Covid in Puglia, aumentano i casi anche nel Leccese. Al via la Fase 1 della vaccinazione

890

Gallipoli – Aumenta il numero dei test eseguiti e sale al 13,2% la percentuale dei tamponi positivi al Covid in Puglia (ieri era al 7,7% su 9.668 tamponi). Il report odierno diffuso dal dipartimento Promozione della Salute registra 1.470 nuovi casi e 23 decessi (749 e 34 ieri), quattro dei quali in provincia di Lecce, 8 in quella di Bari, 6 nella Bat, uno nel Foggiano e due ciascuno tra Brindisi e Taranto.

I nuovi casi vedono sempre in prima fila la provincia di Bari con 582, poi quella di Foggia a 256, Taranto a 248, la Bat a 188, Lecce 148 (ieri 59) e Brindisi 38. Nel totale risultano 1.625 ricoverati, 51.115 ammalati a casa e 34.112 guariti, numero quest’ultimo in consistente crescita (ieri erano 32.572).

La consegna dei vaccini

Oltre ai numeri, l’attenzione generale è rivolta alla campagna di vaccinazione ed al piano di distribuzione delle dosi. Questo pomeriggio la consegna è avvenuta anche nella Asl di Lecce presso la farmacia del “Fazzi” e al “Panico” di Tricase. Da domani, come previsto dalla fase 1, proseguirà la vaccinazione di operatori sanitari e di ospiti delle Rsa avviata il 27 dicembre: si incomincia con il Dea del “Fazzi” ed il “Panico” di Tricase, a seguire l’ospedale di Galatina, le altre strutture ospedaliere, i Distretti sanitari e le Rsa. Giovedì 31 dicembre, alle ore 9 i competenti organi regionali faranno il punto della situazione del corso della conferenza stampa organizzata alle 9 presso l’ospedale San Paolo di Bari.

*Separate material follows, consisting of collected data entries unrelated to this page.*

(* ===== verification/Refinement.v ===== *)
(** * The state machine refines its specification

    Handler by handler: run on a machine whose indexes are right, a handler
    returns what [Spec.v] says and leaves indexes that are right again. *)

From S2P Require Import Prelude Values Task Group Messages Machine Spec Invariant.

(** ** Handlers that read no index *)

Lemma m_state_remove_member_lease_task g mid id m :
  m_state (remove_member_lease_task g mid id m) = m_state m.
Proof. unfold remove_member_lease_task. by repeat case_match. Qed.

(** Only the member index differs. *)
Lemma remove_member_lease_task_fields g mid id m :
  remove_member_lease_task g mid id m =
  with_member_lease_tasks (m_member_lease_tasks (remove_member_lease_task g mid id m)) m.
Proof. unfold remove_member_lease_task. destruct m; by repeat case_match. Qed.

Ltac split_handler :=
  repeat match goal with
  | |- context [match ?x with _ => _ end] =>
      lazymatch x with
      | context [match _ with _ => _ end] => fail
      | _ => destruct x eqn:?; simplify_eq/=
      end
  end.

Lemma ensure_namespace_state c m :
  on_state (ensure_namespace c m) = on_state (ensure_namespace c (bare (m_state m))).
Proof. unfold ensure_namespace, on_state. simpl. by split_handler. Qed.

Lemma join_consumer_group_state c m :
  on_state (join_consumer_group c m) = on_state (join_consumer_group c (bare (m_state m))).
Proof. unfold join_consumer_group, on_state. simpl. by split_handler. Qed.

Lemma heartbeat_state c m :
  on_state (heartbeat c m) = on_state (heartbeat c (bare (m_state m))).
Proof. unfold heartbeat, on_state. simpl. by split_handler. Qed.

Lemma renew_task_lease_state c m :
  on_state (renew_task_lease c m) = on_state (renew_task_lease c (bare (m_state m))).
Proof. unfold renew_task_lease, on_state, require_term, require_group_member. simpl. by split_handler. Qed.

Lemma complete_task_state c m :
  on_state (complete_task c m) = on_state (complete_task c (bare (m_state m))).
Proof.
  unfold complete_task, on_state, require_term, require_group_member. simpl.
  split_handler; unfold metadata; simpl; by rewrite ?m_state_remove_member_lease_task.
Qed.

Lemma advance_term_state c m :
  on_state (advance_term c m) = on_state (advance_term c (bare (m_state m))).
Proof. unfold advance_term, on_state, require_term. simpl. by split_handler. Qed.

Lemma publish_task_state c m :
  counts_ok t_namespace_id (m_tasks m) (m_namespace_task_counts m) →
  on_state (publish_task c m) = spec_publish c (m_state m).
Proof.
  intros Hc. unfold spec_publish, publish_task, on_state, require_namespace. simpl.
  rewrite (Hc (pt_namespace_id c)), lookup_singleton_eq. simpl. by split_handler.
Qed.

Lemma ensure_consumer_group_state c m :
  counts_ok g_namespace_id (m_groups m) (m_namespace_group_counts m) →
  on_state (ensure_consumer_group c m) = spec_ensure_group c (m_state m).
Proof.
  intros Hc. unfold spec_ensure_group, ensure_consumer_group, on_state, require_namespace. simpl.
  rewrite (Hc (eg_namespace_id c)), lookup_singleton_eq. simpl. by split_handler.
Qed.

(** ** Index invariants of the handlers *)

(** A handler that updates neither tasks, nor groups, nor indexes. *)
Lemma ensure_namespace_inv p c m : IndexInv p m → IndexInv p (ensure_namespace c m).2.
Proof. intros []. unfold ensure_namespace. by split_handler. Qed.

Lemma advance_term_inv p c m : IndexInv p m → IndexInv p (advance_term c m).2.
Proof. intros []. unfold advance_term. by split_handler. Qed.

(** Replacing a group by an evolved one keeps the group counts. *)
Lemma with_group_mut_counts {A} gid (op : ConsumerGroup → result A ConsumerGroupError * _)
    groups counts :
  (∀ g, groups !! gid = Some g → g_namespace_id (op g).2 = g_namespace_id g) →
  counts_ok g_namespace_id groups counts →
  counts_ok g_namespace_id (with_group_mut gid op groups).2 counts.
Proof.
  intros Hop Hc. destruct (with_group_mut gid op groups) as [r groups'] eqn:E.
  apply with_group_mut_cases in E as [(_ & _ & ->)|(g & r' & g' & Hg & Ho & _ & ->)]; [done|].
  eapply counts_ok_same; [done| |done]. specialize (Hop g Hg). by rewrite Ho in Hop.
Qed.

Lemma with_groups_inv p groups m :
  IndexInv p m → counts_ok g_namespace_id groups (m_namespace_group_counts m) →
  IndexInv p (with_groups groups m).
Proof. intros [] ?. by constructor. Qed.

Lemma join_consumer_group_inv p c m :
  IndexInv p m → IndexInv p (join_consumer_group c m).2.
Proof.
  intros Hi. unfold join_consumer_group. destruct (next_revision _); [|done].
  assert (counts_ok g_namespace_id (Coordinator_join (jg_group_id c) (jg_member_id c)
    (jg_capabilities c) (jg_now_ms c) (jg_max_group_members c) (m_groups m)).2
    (m_namespace_group_counts m)) as Hc.
  { apply with_group_mut_counts; [|apply Hi]. intros g _. unfold Group_join. by split_handler. }
  destruct (Coordinator_join _ _ _ _ _ _) as [r groups]. simpl in Hc.
  pose proof (with_groups_inv p groups m Hi Hc) as [].
  by split_handler.
Qed.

«Sono arrivate in Puglia le prime 30.420 dosi di vaccino anti Covid, e sono state già state distribuite negli 11 hub dislocati su tutto il territorio regionale. I vaccini – fa sapere l’assessore alla Sanità Pier Luigi Lopalco – sono stati presi in consegna e stoccati, garantendo la catena del freddo, dal personale delle farmacie ospedaliere. Questi luoghi sono sorvegliati dalle forze dell’ordine, che ringrazio per il grande lavoro di squadra che stanno realizzando insieme a tutto il personale sanitario. La conservazione dei vaccini avviene all’interno di ultra freezer a – 80 gradi. Domani, 31 dicembre, partirà in tutte le province pugliesi la Fase 1 della campagna vaccinale». All’arrivo delle prime 26 scatole di vaccino, che corrispondono a 30.420 dosi, seguiranno  una serie di consegne a cadenza settimanale che dovranno consentire “il progressivo completamento della vaccinazione di operatori sanitari e ospiti delle Rsa”, spiega Lopalco.

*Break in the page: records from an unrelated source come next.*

Lemma ready_heap_list ns m p :
  IndexInv p m → heap_at (m_ready_tasks m) ns = ready_list ns (m_tasks m).
Proof.
  intros Hi. destruct (ii_ready _ _ Hi ns) as (Hs & Hnd & Hin).
  apply sorted_unique; [done|apply ready_list_sorted|done|apply ready_list_nodup|].
  intros [c id]. by rewrite Hin, elem_of_ready_list.
Qed.

Lemma pop_ready_task_spec ns m p :
  IndexInv p m →
  match ready_list ns (m_tasks m) with
  | [] => ∃ m', pop_ready_task ns m = (None, m') ∧ IndexInv p m' ∧ m_state m' = m_state m
  | (c, id) :: h => pop_ready_task ns m =
      (Some id, with_ready_tasks (<[ns := h]> (m_ready_tasks m)) m)
  end.
Proof.
  intros Hi. rewrite <-(ready_heap_list _ _ _ Hi). unfold pop_ready_task, heap_at.
  destruct (ii_ready _ _ Hi ns) as (_ & _ & Hin). unfold heap_at in Hin.
  destruct (m_ready_tasks m !! ns) as [[|[c id] h]|] eqn:E; simpl in *.
  - eexists _. split_and!; [done| |done]. rewrite insert_id by done. by destruct Hi.
  - destruct (proj1 (Hin c id)) as (t & Ht & _ & [Hq _]%queued_in_true); [by left|].
    rewrite Ht, bool_decide_true by done. done.
  - by exists m.
Qed.

(** ** The holder of a lease id *)

Lemma lease_holder_spec lid m p :
  IndexInv p m →
  lease_holder lid (m_tasks m) = m_active_lease_tasks m !! lid ≫= λ id, m_tasks m !! id.
Proof.
  intros Hi. pose proof (ii_active _ _ Hi lid) as Ha. unfold lease_holder.
  set (l := filter _ _).
  assert (∀ t, t ∈ l ↔ ∃ id, m_active_lease_tasks m !! lid = Some id ∧ m_tasks m !! id = Some t) as Hl.
  { intros t. unfold l. rewrite list_elem_of_filter, elem_of_bmap_values.
    setoid_rewrite Ha. naive_solver. }
  destruct l as [|t l'] eqn:E; simpl.
  - destruct (m_active_lease_tasks m !! lid) as [id|] eqn:Ea; simpl; [|done].
    destruct (m_tasks m !! id) as [t|] eqn:Et; [|done].
    assert (t ∈ []) as []%elem_of_nil. apply Hl. eauto.
  - destruct (proj1 (Hl t)) as (id & -> & Ht); [by left|]. by simpl.
Qed.

Lemma active_none_requeue lid P m :
  active_ok (m_tasks m) (m_active_lease_tasks m) →
  m_active_lease_tasks m !! lid = None →
  ∀ id t, requeue_where P (m_tasks m) !! id = Some t → holds_lease lid t = false.
Proof.
  intros Ha Hnone id t. unfold requeue_where. rewrite lookup_fmap.
  destruct (m_tasks m !! id) as [u|] eqn:E; simpl; [|done]. intros [= <-].
  destruct (holds_lease lid _) eqn:Hh; [|done].
  assert (m_active_lease_tasks m !! lid = Some id); [|congruence].
  apply Ha. exists u. split; [done|]. destruct (P u); [|done].
  unfold holds_lease, requeued in *. destruct (t_state u) eqn:Es; simpl in *; [|done|];
    by rewrite Es in Hh.
Qed.

(** ** Granting the lease *)

Definition claim_grant (c : ClaimTaskCommand) (generation : Generation) : LeaseGrant := {|
  lg_lease_id := cl_lease_id c; lg_owner_member_id := cl_member_id c;
  lg_group_id := cl_group_id c; lg_generation := generation;
  lg_expires_at_ms := cl_now_ms c + cl_lease_duration_ms c |}.

Lemma claimed_lease grant t :
  t_state (claimed grant t) = Leased {|
    lt_lease_id := lg_lease_id grant; lt_owner_member_id := lg_owner_member_id grant;
    lt_group_id := lg_group_id grant; lt_generation := lg_generation grant;
    lt_lease_epoch := task_epoch t + 1; lt_expires_at_ms := lg_expires_at_ms grant |}.
Proof. done. Qed.

(** The indexes after leasing the head of a ready heap. *)
Lemma lease_inv m ns h c0 id t grant :
  IndexInv ∅ m → heap_at (m_ready_tasks m) ns = (c0, id) :: h → m_tasks m !! id = Some t →
  m_active_lease_tasks m !! lg_lease_id grant = None →
  let key := (lg_group_id grant, lg_owner_member_id grant) in
  IndexInv ∅
    (with_lease_expirations
       (heap_map_push ns (lg_expires_at_ms grant, id, task_epoch t + 1) (m_lease_expirations m))
    (with_member_lease_tasks
       (<[key := {[ id ]} ∪ default ∅ (m_member_lease_tasks m !! key)]> (m_member_lease_tasks m))
    (with_active_lease_tasks (<[lg_lease_id grant := id]> (m_active_lease_tasks m))
    (with_tasks (<[id := claimed grant t]> (m_tasks m))
    (with_ready_tasks (<[ns := h]> (m_ready_tasks m)) m))))).
Proof.
  intros [] Hh Ht Hnone key.
  assert (queued_in ns t = true) as [Hq Hns]%queued_in_true.
  { destruct (ii_ready ns) as (_ & _ & Hin).
    destruct (proj1 (Hin c0 id)) as (u & Hu & _ & ?); [rewrite Hh; by left|]. naive_solver. }
  assert (∀ u, m_tasks m !! id = Some u → Task_status u = StatusQueued) as Hall by naive_solver.
  constructor; simpl; try done.
  - by eapply ready_ok_pop.
  - by eapply (exps_ok_lease _ _ _ _ t {| lt_expires_at_ms := _ |}).
  - apply active_ok_insert; [done|done|intros u ->%Hall; done|].
    intros lid. rewrite holds_lease_true, claimed_lease. naive_solver.
  - apply member_ok_insert; [done|intros u ->%Hall; done|].
    intros g mid. rewrite leased_by_true, claimed_lease. unfold key. naive_solver.
  - apply completed_ok_frame; [done|done|intros u ->%Hall; done].
  - by eapply counts_ok_same.
Qed.

Lemma lease_task_spec c m ns gen h c0 id t :
  IndexInv ∅ m → heap_at (m_ready_tasks m) ns = (c0, id) :: h → m_tasks m !! id = Some t →
  m_active_lease_tasks m !! cl_lease_id c = None →
  cl_now_ms c + cl_lease_duration_ms c ≤ u64_max → m_revision m < u64_max →
  t_revision t < u64_max → task_epoch t < u64_max →
  let t' := claimed (claim_grant c gen) t in
  let s' := {| s_term := s_term (m_state m); s_revision := m_revision m + 1;
               s_namespaces := s_namespaces (m_state m);
               s_tasks := <[id := t']> (m_tasks m); s_groups := m_groups m |} in
  let r := lease_task c ns gen id (with_ready_tasks (<[ns := h]> (m_ready_tasks m)) m) in
  on_state r = (Ok (task_claim_result gen (Some t') (bare s')), s') ∧ IndexInv ∅ r.2.
Proof.
  intros Hi Hh Ht Hnone Hdl Hrev Htr Hep t' s' r.
  assert (∃ q, t_state t = Queued q) as [q Hq].
  { destruct (ii_ready _ _ Hi ns) as (_ & _ & Hin).
    destruct (proj1 (Hin c0 id)) as (u & Hu & _ & [Hst _]%queued_in_true); [rewrite Hh; by left|].
    unfold Task_status in Hst. simplify_eq. destruct (t_state t); naive_solver. }
  assert (Task_claim (claim_grant c gen) t = (Ok tt, t')) as Hcl.
  { apply Task_claim_ok. eauto 10. }
  unfold r, lease_task, checked_deadline, next_revision. simpl.
  rewrite (proj2 (checked_add_Some _ _ _) (conj eq_refl Hdl)). simpl.
  unfold Revision_next. rewrite counter_next_lt by done. simpl. rewrite Ht. simpl.
  fold (claim_grant c gen). rewrite Hcl. simpl. rewrite lookup_insert_eq. simpl.
  split; [done|].
  eapply IndexInv_ext; [..|by eapply (lease_inv m ns h c0 id t (claim_grant c gen))]; done.
Qed.

(** ** Claiming *)

(** Room left in the counters a claim advances. *)
Definition counters_room (s : BrokerState) : Prop :=
  s_revision s < u64_max ∧
  map_Forall (λ _ t, t_revision t + 1 < u64_max ∧ task_epoch t < u64_max) (s_tasks s).

Lemma requeued_room u P :
  t_revision u + 1 < u64_max ∧ task_epoch u < u64_max →
  t_revision (if P : bool then requeued u else u) < u64_max ∧
  task_epoch (if P then requeued u else u) < u64_max.
Proof.
  intros [Hr He]. destruct P; [|split; [lia|done]].
  unfold requeued, task_epoch in *. destruct (t_state u) eqn:E; simpl in *; rewrite ?E; split; lia || done.
Qed.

Adesioni entro il 31 dicembre

Ogni scatola contiene 195 fiale e da ogni fiala si possono produrre sei dosi di vaccino, secondo quanto stabilito dall’Aifa, l’Agenzia italiana del farmaco. Come è noto il governo ha stabilito che le vaccinazioni della fase 1 siano riservate al personale sanitario, sociosanitario e agli ospiti delle Rsa. Intanto sono circa 60.000 le adesioni arrivate da parte del mondo socio-sanitario pugliese, alle quali occorre aggiungere 22mila dosi riservate per gli ospiti delle Rsa pugliesi.

La Regione Puglia ha individuato le figure professionali dell’ambito sociosanitario tra quelle che operano nel campo sanitario per enti o istituti pubblici (Inps, Inail, forze armate, forze dell’ordine, sanità marittima, agenzie ed enti di ricerca con contratto sanità).

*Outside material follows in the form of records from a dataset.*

(* ===== verification/Effect.v ===== *)
(** * What one command can do to the state

    Every specified operation has one of a few effects; a failed one has none.
    From the effects follow the state invariant and the evolution laws. *)

From S2P Require Import Prelude Values Task Group Messages Machine Spec Invariant Refinement Claim.
From S2P Require Import Reap.

(** Only completed tasks disappear. *)
Definition tasks_survive (s s' : BrokerState) : Prop :=
  map_Forall (λ id t, is_Some (s_tasks s' !! id) ∨ Task_status t = StatusCompleted) (s_tasks s).

Definition next_state (s : BrokerState) (nss : gmap NamespaceId Namespace)
    (tasks : gmap TaskId Task) (groups : gmap ConsumerGroupId ConsumerGroup) : BrokerState := {|
  s_term := s_term s; s_revision := s_revision s + 1;
  s_namespaces := nss; s_tasks := tasks; s_groups := groups |}.

Inductive effect (s : BrokerState) : BrokerState → Prop :=
  | eff_none : effect s s
  | eff_update s' :
      s_revision s' = s_revision s + 1 → state_update s s' → tasks_survive s s' → effect s s'
  | eff_namespace id :
      s_namespaces s !! id = None →
      effect s (next_state s (<[id := Namespace_new id]> (s_namespaces s)) (s_tasks s) (s_groups s))
  | eff_publish id ns objective created :
      s_tasks s !! id = None → is_Some (s_namespaces s !! ns) →
      effect s (next_state s (s_namespaces s)
        (<[id := Task_new id ns objective created]> (s_tasks s)) (s_groups s))
  | eff_group id ns :
      s_groups s !! id = None → is_Some (s_namespaces s !! ns) →
      effect s (next_state s (s_namespaces s) (s_tasks s)
        (<[id := ConsumerGroup_new id ns]> (s_groups s)))
  | eff_claim P id t grant g :
      requeue_where P (s_tasks s) !! id = Some t → Task_status t = StatusQueued →
      s_groups s !! lg_group_id grant = Some g → g_namespace_id g = t_namespace_id t →
      is_Some (g_consumers g !! lg_owner_member_id grant) →
      lg_generation grant = g_generation g →
      (∀ i u, requeue_where P (s_tasks s) !! i = Some u → holds_lease (lg_lease_id grant) u = false) →
      effect s (next_state s (s_namespaces s)
        (<[id := claimed grant t]> (requeue_where P (s_tasks s))) (s_groups s)).

(** ** The effect of each operation *)

Definition has_effect {A} (s : BrokerState) (r : result A StateMachineError * BrokerState) : Prop :=
  match r.1 with Ok _ => effect s r.2 | Err _ => r.2 = s end.

Lemma has_effect_err {A} s e : has_effect s (@Err A _ e, s).
Proof. done. Qed.

Lemma has_effect_none {A} s (a : A) : has_effect s (Ok a, s).
Proof. constructor. Qed.

Lemma has_effect_ok {A} s (a : A) s' : effect s s' → has_effect s (Ok a, s').
Proof. done. Qed.

Create HintDb effects.
#[export] Hint Resolve has_effect_err has_effect_none : effects.

Ltac no_effect := solve [unfold on_state; simpl; auto with effects].

Lemma has_effect_map {A B} (f : A → B) s r :
  has_effect s r → has_effect s (prod_map (map_ok f) id r).
Proof. destruct r as [[] ?]; done. Qed.

Lemma next_revision_ok r next : next_revision r = Ok next → next = r + 1 ∧ r < u64_max.
Proof. unfold next_revision. by intros ?%map_err_ok%counter_next_ok. Qed.

Lemma require_namespace_ok ns m u :
  require_namespace ns m = Ok u → is_Some (s_namespaces (m_state m) !! ns).
Proof. unfold require_namespace. by case_match. Qed.

Lemma ensure_namespace_effect c s : has_effect s (on_state (ensure_namespace c (bare s))).
Proof.
  unfold ensure_namespace. simpl.
  destruct (s_namespaces s !! en_namespace_id c) eqn:E; [no_effect|].
  do 2 (case_match; [no_effect|]).
  destruct (next_revision _) as [next|] eqn:Hn; [|no_effect].
  apply next_revision_ok in Hn as [-> _]. by apply (eff_namespace s (en_namespace_id c)).
Qed.

Lemma publish_effect c s : has_effect s (spec_publish c s).
Proof.
  unfold spec_publish, publish_task. simpl.
  destruct (require_namespace _ _) eqn:Hns; [|no_effect]. apply require_namespace_ok in Hns.
  destruct (s_tasks s !! pt_task_id c) eqn:E; [case_match; no_effect|].
  do 2 (case_match; [no_effect|]).
  destruct (next_revision _) as [next|] eqn:Hn; [|no_effect].
  apply next_revision_ok in Hn as [-> _]. 
  by apply (eff_publish s (pt_task_id c) (pt_namespace_id c) (pt_objective c) (pt_created_at_ms c)).
Qed.

Lemma ensure_group_effect c s : has_effect s (spec_ensure_group c s).
Proof.
  unfold spec_ensure_group, ensure_consumer_group. simpl.
  destruct (require_namespace _ _) eqn:Hns; [|no_effect]. apply require_namespace_ok in Hns.
  destruct (s_groups s !! eg_group_id c) eqn:E; [case_match; no_effect|].
  do 2 (case_match; [no_effect|]).
  destruct (next_revision _) as [next|] eqn:Hn; [|no_effect].
  apply next_revision_ok in Hn as [-> _]. simpl. rewrite lookup_insert_eq. simpl.
  by apply (eff_group s (eg_group_id c) (eg_namespace_id c)).
Qed.

(** Groups that do not change. *)
Lemma groups_unchanged s : StateInv s → ∀ id,
  option_Forall2 (λ g g', group_ok g' ∧ group_evolves g g') (s_groups s !! id) (s_groups s !! id).
Proof.
  intros Hs id. destruct (s_groups s !! id) as [g|] eqn:E; constructor.
  split; [by apply (si_groups _ Hs id g E)|apply group_evolves_refl].
Qed.

(** Only one group changes. *)
Lemma groups_insert s id g g' : StateInv s → s_groups s !! id = Some g →
  group_ok g' → group_evolves g g' → ∀ i,
  option_Forall2 (λ g g', group_ok g' ∧ group_evolves g g')
    (s_groups s !! i) (<[id := g']> (s_groups s) !! i).
Proof.
  intros Hs Hg Hok He i. rewrite lookup_insert. case_decide; [subst; rewrite Hg; by constructor|].
  by apply groups_unchanged.
Qed.

Lemma members_unchanged (groups : gmap ConsumerGroupId ConsumerGroup) id g g' mid (Q : Prop) :
  groups !! id = Some g → groups !! id = Some g' → is_Some (g_consumers g !! mid) →
  g_consumers g' !! mid = None → Q.
Proof. intros Hg Hg' [x Hm] Hn. congruence. Qed.

Lemma tasks_unchanged s id t :
  s_tasks s !! id = Some t → ∃ u, s_tasks s !! id = Some u ∧ task_evolves u t ∧ lease_kept u t.
Proof. intros Ht. exists t. split_and!; [done|reflexivity|apply lease_kept_refl]. Qed.

Lemma tasks_survive_all s s' :
  (∀ id, is_Some (s_tasks s !! id) → is_Some (s_tasks s' !! id)) → tasks_survive s s'.
Proof. intros H id t Ht. left. eauto. Qed.

Lemma advance_term_effect c s : StateInv s → has_effect s (on_state (advance_term c (bare s))).
Proof.
  intros Hs. unfold advance_term. simpl. destruct (require_term _ _); [|no_effect].
  destruct (N.leb_spec (at_new_term c) (s_term s)); [no_effect|].
  destruct (next_revision _) as [next|] eqn:Hn; [|no_effect].
  apply next_revision_ok in Hn as [-> _].
  apply has_effect_ok, eff_update; [done| |by apply tasks_survive_all].
  constructor; simpl; [lia|done|apply tasks_unchanged|by apply groups_unchanged|].
  intros id g g' mid Hg Hg' Hm Hno. exact (members_unchanged _ _ _ _ _ _ Hg Hg' Hm Hno).
Qed.

(** ** Operations on tasks *)

Lemma update_tasks s tasks :
  StateInv s →
  (∀ id t', tasks !! id = Some t' →
     ∃ t, s_tasks s !! id = Some t ∧ task_evolves t t' ∧ lease_kept t t') →
  (∀ id t, s_tasks s !! id = Some t →
     is_Some (tasks !! id) ∨ Task_status t = StatusCompleted) →
  effect s (next_state s (s_namespaces s) tasks (s_groups s)).
Proof.
  intros Hs Ht Hd. apply eff_update; [done| |exact Hd].
  constructor; simpl; [lia|done|done|by apply groups_unchanged|].
  intros id g g' mid Hg Hg' Hm Hno. exact (members_unchanged _ _ _ _ _ _ Hg Hg' Hm Hno).
Qed.

Lemma update_one_task s id t t' :
  StateInv s → s_tasks s !! id = Some t → task_evolves t t' → lease_kept t t' →
  effect s (next_state s (s_namespaces s) (<[id := t']> (s_tasks s)) (s_groups s)).
Proof.
  intros Hs Ht He Hk. apply update_tasks; [done|..].
  - intros i u. rewrite lookup_insert. case_decide; [|apply tasks_unchanged].
    intros [= <-]. subst. eauto.
  - intros i u Hu. left. rewrite lookup_insert_is_Some'. eauto.
Qed.

Lemma set_tasks_same s id t : s_tasks s !! id = Some t → set_tasks (<[id := t]> (s_tasks s)) s = s.
Proof. intros Ht. rewrite insert_id by done. by destruct s. Qed.

Lemma renew_effect c s : StateInv s → has_effect s (on_state (renew_task_lease c (bare s))).
Proof.
  intros Hs. unfold renew_task_lease. simpl.
  destruct (require_term _ _); [|no_effect].
  destruct (require_group_member _ _ _ _) as [[]|]; [|no_effect].
  destruct (checked_deadline _ _) as [exp|]; [|no_effect].
  destruct (next_revision _) as [next|] eqn:Hn; [|no_effect].
  apply next_revision_ok in Hn as [-> _].
  destruct (s_tasks s !! rn_task_id c) as [t|] eqn:Ht; [|no_effect]. simpl.
  destruct (Task_renew _ exp t) as [[[]|e] t'] eqn:E; simpl.
  - pose proof (step_renew t t' _ _ _ E) as He%task_step_evolves.
    apply Task_renew_ok in E as (l & Hl & _ & _ & ->).
    apply (update_one_task s (rn_task_id c) t (renewed l exp t)); [done..|].
    intros l' [= <-]. exists l. done.
  - apply Task_renew_err in E as ->. by apply (set_tasks_same s (rn_task_id c)).
Qed.

Lemma complete_effect c s : StateInv s → has_effect s (on_state (complete_task c (bare s))).
Proof.
  intros Hs. unfold complete_task. simpl.
  destruct (require_term _ _); [|no_effect].
  destruct (require_group_member _ _ _ _) as [|]; [|no_effect].
  destruct (next_revision _) as [next|] eqn:Hn; [|no_effect].
  apply next_revision_ok in Hn as [-> _].
  destruct (s_tasks s !! cp_task_id c) as [t|] eqn:Ht; [|no_effect]. simpl.
  destruct (Task_complete _ _ t) as [[[]|e] t'] eqn:E; simpl.
  - pose proof (step_complete t t' _ _ _ E) as He%task_step_evolves.
    apply Task_complete_ok in E as (l & Hl & _ & _ & ->).
    apply (update_one_task s (cp_task_id c) t _ Hs Ht He), lease_kept_unleased. done.
  - apply Task_complete_already in E as [-> _]. unfold on_state, has_effect. simpl.
    rewrite (set_tasks_same s _ _ Ht). constructor.
  - apply Task_complete_err in E as ->. by apply (set_tasks_same s (cp_task_id c)).
Qed.

Lemma prune_effect c s : StateInv s → has_effect s (spec_prune c s).
Proof.
  intros Hs. unfold spec_prune. case_match; [no_effect|].
  set (victims := take_N _ _). destruct (is_nil victims); [no_effect|].
  destruct (next_revision _) as [next|] eqn:Hn; [|no_effect].
  apply next_revision_ok in Hn as [-> _].
  apply (update_tasks s (filter (λ kv, kv.1 ∉ victims.*2) (s_tasks s)) Hs).
  - intros id t [Ht _]%map_lookup_filter_Some. by apply tasks_unchanged.
  - intros id t Ht. destruct (decide (id ∈ victims.*2)) as [Hin|Hni].
    + right. apply list_elem_of_fmap in Hin as ([c' i] & -> & Hv).
      apply elem_of_take_N, list_elem_of_filter in Hv as [_ Hv].
      apply elem_of_completed_list in Hv as (u & Hu & (ct & Hct & _)%completed_at_true).
      simplify_eq/=. unfold Task_status. by rewrite Hct.
    + left. exists t. by apply map_lookup_filter_Some.
Qed.

(** ** Operations on groups *)

Lemma requeued_evolves t : task_evolves t (requeued t).
Proof.
  unfold requeued. destruct (t_state t) as [|l|] eqn:E; [reflexivity| |reflexivity].
  eapply task_set_evolves; [done|done|simpl; lia].
Qed.

Lemma requeue_where_kept P tasks id t' :
  requeue_where P tasks !! id = Some t' →
  ∃ t, tasks !! id = Some t ∧ task_evolves t t' ∧ lease_kept t t'.
Proof.
  intros (t & Ht & ->)%requeue_where_lookup. exists t. split; [done|].
  destruct (P t); [|split; [reflexivity|apply lease_kept_refl]].
  split; [apply requeued_evolves|]. unfold requeued.
  destruct (t_state t) eqn:E; [apply lease_kept_refl|by apply lease_kept_unleased|apply lease_kept_refl].
Qed.

Lemma requeue_where_survive P s id t :
  s_tasks s !! id = Some t → is_Some (requeue_where P (s_tasks s) !! id) ∨ Task_status t = StatusCompleted.
Proof. intros Ht. left. unfold requeue_where. rewrite lookup_fmap, Ht. eauto. Qed.

(** Groups change while the leases of removed members are requeued. *)
Lemma update_groups s P groups :
  StateInv s →
  (∀ id, option_Forall2 (λ g g', group_ok g' ∧ group_evolves g g') (s_groups s !! id) (groups !! id)) →
  (∀ id g g' mid t, s_groups s !! id = Some g → groups !! id = Some g' →
     is_Some (g_consumers g !! mid) → g_consumers g' !! mid = None →
     leased_by id mid t = true → P t = true) →
  effect s (next_state s (s_namespaces s) (requeue_where P (s_tasks s)) groups).
Proof.
  intros Hs Hg Hm. apply eff_update; [done| |intros id t; apply requeue_where_survive].
  constructor; simpl; [lia|done|apply requeue_where_kept|done|].
  intros id g g' mid H1 H2 H3 H4 i t (u & Hu & ->)%requeue_where_lookup.
  destruct (P u) eqn:HP; [apply leased_by_requeued|].
  destruct (leased_by id mid u) eqn:Hby; [|done]. by rewrite (Hm id g g' mid u) in HP.
Qed.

L’adesione prioritaria è prevista in ambito privato per tutto il personale sanitario e socio sanitario, compresi medici odontoiatri, odontotecnici, assistenti di studio odontoiatrico, farmacisti e biologi, studi professionali e associazioni di volontariato impegnate nell’assistenza sanitaria e socio sanitaria. Possono aderire, inoltre, gli operatori sanitari in pensione o inoccupati.

In attesa del sistema informativo nazionale in allestimento per la prenotazione, registrazione e report delle vaccinazioni, si aderisce compilando il modulo online della Regione Puglia entro giovedì 31 dicembre.